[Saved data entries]

Lemma analyzeImage_returns (P : Platform) (img : Image.t) (c : Canvas.t) :
  let scale := fitScale (round64 P) 768 (Image.width img) (Image.height img) in
  let width := fitDim (round64 P) (Image.width img) scale in
  let height := fitDim (round64 P) (Image.height img) scale in
  exists analyzed : ImageData.t,
    analyzeImage P img c = (painted P (FromImage img) width height, inr analyzed)
    /\ ImageData.width analyzed = width
    /\ ImageData.height analyzed = height.
Proof.
  cbv zeta. unfold analyzeImage. apply drawAndRead_returns; apply fitDim_nonzero.
Qed.

Lemma analyzeParsed_returns (L : Lib) (P : Platform) (info : DicomInfo.t)
    (imageData : ImageData.t) (c : Canvas.t) :
  renderDicom L P info = inr imageData ->
  exists analyzed : ImageData.t,
    analyzeParsed L P info c
    = (painted P (FromCanvas (tempCanvas info imageData))
               (dicomWidth P info) (dicomHeight P info), inr analyzed)
    /\ ImageData.width analyzed = dicomWidth P info
    /\ ImageData.height analyzed = dicomHeight P info.
Proof.
  intros R. rewrite analyzeParsed_unfold, R. cbv zeta.
  apply drawAndRead_returns; apply fitDim_nonzero.
Qed.

Lemma analyzeParsed_throws (L : Lib) (P : Platform) (info : DicomInfo.t)
    (e : Thrown) (c : Canvas.t) :
  renderDicom L P info = inl e -> analyzeParsed L P info c = (c, inl e).
Proof. intros R. rewrite analyzeParsed_unfold, R. reflexivity. Qed.

(** X2.  Reading the canvas back never throws, because both sides passed to
    [getImageData] are at least 1: once an image has been decoded its raster
    is always obtained, and on the DICOM branch the raster is obtained
    exactly when lines 46-60 returned (the normalizer returned, its buffer
    was accepted by [new ImageData], and the temporary canvas had a
    context); when they did not, the canvas has not been touched. *)
Theorem read_back_never_throws (L : Lib) (P : Platform) :
  (forall (img : Image.t) (c : Canvas.t),
      exists (c' : Canvas.t) (analyzed : ImageData.t),
        analyzeImage P img c = (c', inr analyzed)
        /\ 1 <= ImageData.width analyzed /\ 1 <= ImageData.height analyzed)
  /\ (forall (info : DicomInfo.t) (c : Canvas.t),
         match renderDicom L P info with
         | inl e => analyzeParsed L P info c = (c, inl e)
         | inr imageData =>
             exists analyzed : ImageData.t,
               analyzeParsed L P info c
               = (painted P (FromCanvas (tempCanvas info imageData))
                          (dicomWidth P info) (dicomHeight P info), inr analyzed)
               /\ 1 <= ImageData.width analyzed /\ 1 <= ImageData.height analyzed
         end).
Proof.
  split.
  - intros img c.
    destruct (analyzeImage_returns P img c) as (analyzed & E & Hw & Hh).
    eexists _, analyzed. split; [exact E |]. rewrite Hw, Hh.
    split; apply fitDim_ge_1.
  - intros info c. destruct (renderDicom L P info) as [e | imageData] eqn:R.
    + now apply analyzeParsed_throws.
    + destruct (analyzeParsed_returns L P info imageData c R) as (analyzed & E & Hw & Hh).
      exists analyzed. split; [exact E |]. rewrite Hw, Hh.
      split; apply fitDim_ge_1.
Qed.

- [Action item]: Give the data back exactly as it stands.

- [Solution]:
Lemma analyzeImage_returns (P : Platform) (img : Image.t) (c : Canvas.t) :
  let scale := fitScale (round64 P) 768 (Image.width img) (Image.height img) in
  let width := fitDim (round64 P) (Image.width img) scale in
  let height := fitDim (round64 P) (Image.height img) scale in
  exists analyzed : ImageData.t,
    analyzeImage P img c = (painted P (FromImage img) width height, inr analyzed)
    /\ ImageData.width analyzed = width
    /\ ImageData.height analyzed = height.
Proof.
  cbv zeta. unfold analyzeImage. apply drawAndRead_returns; apply fitDim_nonzero.
Qed.

Lemma analyzeParsed_returns (L : Lib) (P : Platform) (info : DicomInfo.t)
    (imageData : ImageData.t) (c : Canvas.t) :
  renderDicom L P info = inr imageData ->
  exists analyzed : ImageData.t,
    analyzeParsed L P info c
    = (painted P (FromCanvas (tempCanvas info imageData))
               (dicomWidth P info) (dicomHeight P info), inr analyzed)
    /\ ImageData.width analyzed = dicomWidth P info
    /\ ImageData.height analyzed = dicomHeight P info.
Proof.
  intros R. rewrite analyzeParsed_unfold, R. cbv zeta.
  apply drawAndRead_returns; apply fitDim_nonzero.
Qed.

Lemma analyzeParsed_throws (L : Lib) (P : Platform) (info : DicomInfo.t)
    (e : Thrown) (c : Canvas.t) :
  renderDicom L P info = inl e -> analyzeParsed L P info c = (c, inl e).
Proof. intros R. rewrite analyzeParsed_unfold, R. reflexivity. Qed.

(** X2.  Reading the canvas back never throws, because both sides passed to
    [getImageData] are at least 1: once an image has been decoded its raster
    is always obtained, and on the DICOM branch the raster is obtained
    exactly when lines 46-60 returned (the normalizer returned, its buffer
    was accepted by [new ImageData], and the temporary canvas had a
    context); when they did not, the canvas has not been touched. *)
Theorem read_back_never_throws (L : Lib) (P : Platform) :
  (forall (img : Image.t) (c : Canvas.t),
      exists (c' : Canvas.t) (analyzed : ImageData.t),
        analyzeImage P img c = (c', inr analyzed)
        /\ 1 <= ImageData.width analyzed /\ 1 <= ImageData.height analyzed)
  /\ (forall (info : DicomInfo.t) (c : Canvas.t),
         match renderDicom L P info with
         | inl e => analyzeParsed L P info c = (c, inl e)
         | inr imageData =>
             exists analyzed : ImageData.t,
               analyzeParsed L P info c
               = (painted P (FromCanvas (tempCanvas info imageData))
                          (dicomWidth P info) (dicomHeight P info), inr analyzed)
               /\ 1 <= ImageData.width analyzed /\ 1 <= ImageData.height analyzed
         end).
Proof.
  split.
  - intros img c.
    destruct (analyzeImage_returns P img c) as (analyzed & E & Hw & Hh).
    eexists _, analyzed. split; [exact E |]. rewrite Hw, Hh.
    split; apply fitDim_ge_1.
  - intros info c. destruct (renderDicom L P info) as [e | imageData] eqn:R.
    + now apply analyzeParsed_throws.
    + destruct (analyzeParsed_returns L P info imageData c R) as (analyzed & E & Hw & Hh).
      exists analyzed. split; [exact E |]. rewrite Hw, Hh.
      split; apply fitDim_ge_1.
Qed.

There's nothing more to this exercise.